What you will do:
Each line below must be transcribed with no word changed.

(Exercise material begins)

(** * LibFS: the inode file system of [LibFS.c] over a sector device

    A shallow embedding of [src/LibFS.c].  Sectors are flat byte
    buffers, exactly as the C code sees them: inodes and directory
    entries are read and written through byte offsets into a sector
    buffer.  The global tables of the C file ([open_files], [osErrno])
    and the simulated disk are the fields of one state record that is
    threaded through every function by a small state-and-fault monad.

    Conventions of the embedding.
    - A C [int] is a [Z]; [/] and [%] on ints are [Z.quot] and [Z.rem]
      (truncation toward zero).  The operands of the [size_t] macros
      ([INODES_PER_SECTOR], [DIRENTS_PER_SECTOR]) are inode numbers,
      entry counts and loop counters, which are non-negative on every
      volume the library itself produces; there unsigned and signed
      arithmetic agree.  Additions on caller-supplied ints are checked
      against the 32-bit range, and overflow is a fault.
    - ints are stored little-endian on four bytes, structures are
      packed without padding ([sizeof(dirent_t)] is 20).
    - A byte is a [Z] in [0, 256).
    - Behaviour the C standard leaves undefined (an index outside an
      array, a read of an uninitialised local, a [memcpy] that leaves
      its buffer) is the outcome [Fault UndefinedBehaviour]; a failed
      [assert] is [Fault AssertFailed]. *)

From Stdlib Require Import String Ascii ZArith List Bool Lia.
Import ListNotations.
Local Open Scope list_scope.
Local Open Scope Z_scope.

(** ** Compile-time constants *)

(** The constants of [LibDisk.h] and [LibFS.h], which [LibFS.c] includes
    and which are taken as parameters of the whole development. *)
Class Params : Type := {
  SECTOR_SIZE : Z;
  TOTAL_SECTORS : Z;
  MAX_FILES : Z;
  MAX_SECTORS_PER_FILE : Z
}.

(** The error codes that [LibFS.c] stores in [osErrno]. *)
Inductive FS_Error : Type :=
| E_GENERAL
| E_CREATE
| E_NO_SUCH_FILE
| E_TOO_MANY_OPEN_FILES
| E_BAD_FD
| E_NO_SPACE
| E_FILE_TOO_BIG
| E_SEEK_OUT_OF_BOUNDS
| E_FILE_IN_USE
| E_NO_SUCH_DIR
| E_DIR_NOT_EMPTY
| E_BUFFER_TOO_SMALL.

(Exercise material ends)

Solution to the problem:
(** * LibFS: the inode file system of [LibFS.c] over a sector device

    A shallow embedding of [src/LibFS.c].  Sectors are flat byte
    buffers, exactly as the C code sees them: inodes and directory
    entries are read and written through byte offsets into a sector
    buffer.  The global tables of the C file ([open_files], [osErrno])
    and the simulated disk are the fields of one state record that is
    threaded through every function by a small state-and-fault monad.

    Conventions of the embedding.
    - A C [int] is a [Z]; [/] and [%] on ints are [Z.quot] and [Z.rem]
      (truncation toward zero).  The operands of the [size_t] macros
      ([INODES_PER_SECTOR], [DIRENTS_PER_SECTOR]) are inode numbers,
      entry counts and loop counters, which are non-negative on every
      volume the library itself produces; there unsigned and signed
      arithmetic agree.  Additions on caller-supplied ints are checked
      against the 32-bit range, and overflow is a fault.
    - ints are stored little-endian on four bytes, structures are
      packed without padding ([sizeof(dirent_t)] is 20).
    - A byte is a [Z] in [0, 256).
    - Behaviour the C standard leaves undefined (an index outside an
      array, a read of an uninitialised local, a [memcpy] that leaves
      its buffer) is the outcome [Fault UndefinedBehaviour]; a failed
      [assert] is [Fault AssertFailed]. *)

From Stdlib Require Import String Ascii ZArith List Bool Lia.
Import ListNotations.
Local Open Scope list_scope.
Local Open Scope Z_scope.

(** ** Compile-time constants *)

(** The constants of [LibDisk.h] and [LibFS.h], which [LibFS.c] includes
    and which are taken as parameters of the whole development. *)
Class Params : Type := {
  SECTOR_SIZE : Z;
  TOTAL_SECTORS : Z;
  MAX_FILES : Z;
  MAX_SECTORS_PER_FILE : Z
}.

(** The error codes that [LibFS.c] stores in [osErrno]. *)
Inductive FS_Error : Type :=
| E_GENERAL
| E_CREATE
| E_NO_SUCH_FILE
| E_TOO_MANY_OPEN_FILES
| E_BAD_FD
| E_NO_SPACE
| E_FILE_TOO_BIG
| E_SEEK_OUT_OF_BOUNDS
| E_FILE_IN_USE
| E_NO_SUCH_DIR
| E_DIR_NOT_EMPTY
| E_BUFFER_TOO_SMALL.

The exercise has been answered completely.